Thursday, January 23, 2020

Macbeths Incredible Lady :: Free Macbeth Essays

Macbeth's Incredible Lady      In William Shakespeare's tragedy Macbeth there are two main characters, one of which is more believable than the other. Lady Macbeth is not as lifelike or realistic as her husband. In this essay we shall explore her character. In "Macbeth as the Imitation of an Action" Francis Fergusson specifies the fears within Lady Macbeth:   I do not need to remind you of the great scenes preceding the murder, in which Macbeth and his Lady pull themselves together for their desperate effort. If you think over these scenes, you will notice that the Macbeths understand the action which begins here as a competition and a stunt, against reason and against nature. Lady Macbeth fears her husband's human nature, as well as her own female nature, and therefore she fears the light of reason and the common dayllight world. As for Macbeth, he knows from the first that he is engaged in an irrational stunt: "I have no spur / To prick the sides of my intent, but only / Vaulting ambition, which o'erleaps itself / And falls on the other." In this sequence there is also the theme of outwitting or transcending time, an aspect of nature's order as we know it: catching up the consequences, jumping the life to come, and the like. (108) Clark and Wright in their Introduction to The Complete Works of William Shakespeare interpret the character of Lady Macbeth: Lady Macbeth is of a finer and more delicate nature. Having fixed her eye upon the end - the attainment for her husband of Duncan's crown - she accepts the inevitable means; she nerves herself for the terrible night's work by artificial stimulants; yet she cannot strike the sleeping king who resembles her father.

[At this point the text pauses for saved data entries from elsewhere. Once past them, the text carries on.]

(* ===== verification/Checkout.v ===== *)
(** * Checkout: src/car_rental_backend/src/marketplace/checkout-orchestrator.service.ts

    The session of a checkout from the quote to the confirmed booking, with
    payment, deposit and journal, and what happens when a payment fails
    ([evaluateFallbackSafety] of
    integrations/runtime/payment-routing.service.ts included).  The answers of
    the payment routing and of the integration runtime are arguments. *)
From S2P Require Import Prelude JsNumber Decimal Schema Ledger Wallet Locks HandoverOtp PaymentRefund Outbox BookingStore.
From S2P Require Import CancellationPolicy Commission BookingLifecycle Payments PaymentOrders FareCalculator Coupons Quotes.
From S2P Require Import MarketplacePricing MarketplaceQuotes BookingCreation.
From stdpp Require Import pretty.
Open Scope Z_scope.
Open Scope Q_scope.

Record RoutingDecision : Type := {
  rd_primaryProviderId : string;
  rd_fallbackChain : list string;
}.
(** The answer of [runtimeService.execute]: success, the order id or the
    [verified] flag of its data. *)
Record RuntimeAnswer : Type := {
  ra_success : bool;
  ra_orderId : option string;
  ra_verified : option bool;
}.

(** [ce_route method paise] and [ce_runtime]: what the routing service and the
    runtime answer or throw; the other fields are the clock, fresh ids and the
    optional services. *)
Record CheckoutEnv : Type := {
  co_now : Z;
  co_tz : Z;
  co_freshQuoteId : string;
  co_bookingId : string;
  co_paymentId : string;
  co_journalId : string;
  co_route : string -> Z -> result RoutingDecision;
  co_runtime : result RuntimeAnswer;
  co_hasCommission : bool;
  co_hasLedger : bool;
}.

Record DriverDetailsDto : Type := {
  dd_licenseNumber : string;
  dd_age : Z;
}.
Record VerificationPayload : Type := {
  vf_orderId : string;
  vf_paymentId : string;
}.
Record InitiatePaymentResult : Type := {
  ip_orderId : string;
  ip_providerId : string;
  ip_amountPaise : Z;
  ip_paymentMethod : string;
  ip_fallbackChain : list string;
}.
Record PaymentVerificationResult : Type := {
  pvr_bookingId : string;
  pvr_bookingStatus : BookingStatus;
  pvr_totalPaid : Q;
}.
Inductive FailureAction : Type := FAILOVER_SECONDARY | SELECT_NEW_METHOD | PENDING_RECONCILIATION.
Record PaymentFailureResult : Type := {
  pf_safeToRetry : bool;
  pf_safeToFailover : bool;
  pf_recommendedProviderId : option string;
  pf_action : FailureAction;
}.
Record FailureContext : Type := {
  fc_providerId : string;
  fc_errorCode : option string;
  fc_dispatchedToGateway : bool;
}.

Having sustained her weaker husband, her own strength gives way; and in sleep, when her will cannot control her thoughts, she is piteously afflicted by the memory of one stain of blood upon her little hand.   (792) In "Memoranda: Remarks on the Character of Lady Macbeth," Sarah Siddons comments on the Lady's cold manner: [Macbeth] announces the King's approach; and she, insensible it should seem to all the perils which he has encountered in battle, and to all the happiness of his safe return to her, -- for not one kind word of greeting or congratulations does she offer, -- is so entirely swallowed up by the horrible design, which has probably been suggested to her by his letters, as to have forgotten both the one and the other.